When I got my Mac Mini, one of the very first things I did was to test the Debian build of rEFIt on the machine, given the EFI firmware is x64 on the newer machines whereas it’s ia32 on my MacBookPro; it was the very first time I could test the x64 build.
And the results weren’t good: some images couldn’t be loaded, and it all seemed to be random.
Disabling optimization in both GNU EFI and rEFIt for the x64 builds helped somewhat, at least it made rEFIt reliable enough to be usable.
Now, with this new release, I started getting error messages, requiring a key press before the menu would be displayed. It’s annoying but it’s also very helpful as I now had an error message to work with, and even if the error message wasn’t reliable, it would still point me to some part of the code. The message was: Invalid argument.
On x64, the use of a call wrapper is mandatory because the EFI x64 calling convention doesn’t match the calling convention of the ELF executables we’re building and later disguising as EFI executables. The call wrapper has always been the prime suspect in this issue, it’d be an obvious candidate for anyone looking at this issue.
Today, digging into the issue with some new data, I realized what the problem was: when using the call wrapper, all arguments need to be of the UINT64 type. That’s the type the call wrapper uses when extracting the arguments from its va_list.
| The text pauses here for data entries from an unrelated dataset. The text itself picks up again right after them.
(** * LinkCategorizer: a shallow embedding of [link_categorizer.py]

    The development follows the Python module function by function.
    Part I holds the embedding (data model, oracles, operations), Part II
    the lemmas and the theorems about it.

    Conventions.
    - A Python [str] is a [string]; [len] is [String.length].
    - A Python [float] is a primitive binary64 [float].
    - A Python [dict] is an insertion-ordered association list with
      first-match lookup and in-place update ([Dict]); iteration order is
      list order.
    - Library calls the module does not implement ([fuzz.ratio], [requests],
      [readability], [BeautifulSoup], [KeyBERT], [json]) are oracles,
      collected in type classes. *)

From Stdlib Require Import ZArith Ascii String Floats.PrimFloat.
From stdpp Require Import base list strings sorting pretty.

Set Warnings "-register-all".

(* ===================================================================== *)
(** * Part I: the embedding                                                *)
(* ===================================================================== *)

(** ** Python dictionaries *)

Module Dict.
Section ops.
Context {V : Type}.

Definition t : Type := list (string * V).

(** [d[k]], [None] standing for [KeyError]. *)
Fixpoint get (d : t) (k : string) : option V :=
  match d with
  | [] => None
  | (k', v) :: r => if decide (k = k') then Some v else get r k
  end.

(** [k in d] *)
Definition mem (d : t) (k : string) : bool :=
  match get d k with Some _ => true | None => false end.

(** [d[k] = v]: an existing key keeps its position, a new one goes last. *)
Fixpoint set (d : t) (k : string) (v : V) : t :=
  match d with
  | [] => [(k, v)]
  | (k', v') :: r =>
      if decide (k = k') then (k', v) :: r else (k', v') :: set r k v
  end.

(** [d.keys()] in iteration order. *)
Definition keys (d : t) : list string := d.*1.

(** [d.update(kvs)] *)
Definition update (d : t) (kvs : list (string * V)) : t :=
  foldl (λ acc kv, set acc kv.1 kv.2) d kvs.

(** Python's [==] on dictionaries ignores insertion order. *)
Definition equiv (d1 d2 : t) : Prop := ∀ k, get d1 k = get d2 k.
End ops.
Arguments t : clear implicits.
End Dict.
Introduce some more macros on top of the call wrapper, build, test: voila, it’s fixed! That was tricky one.
Let’s sum it up for the search engines: all the arguments to the EFI interface called through uefi_call_wrapper() in GNU EFI need to be cast to UINT64.
rEFIt 0.14-1, available in unstable in a couple hours.
Next, I’ll see if I can reenable optimization in both GNU EFI and rEFIt.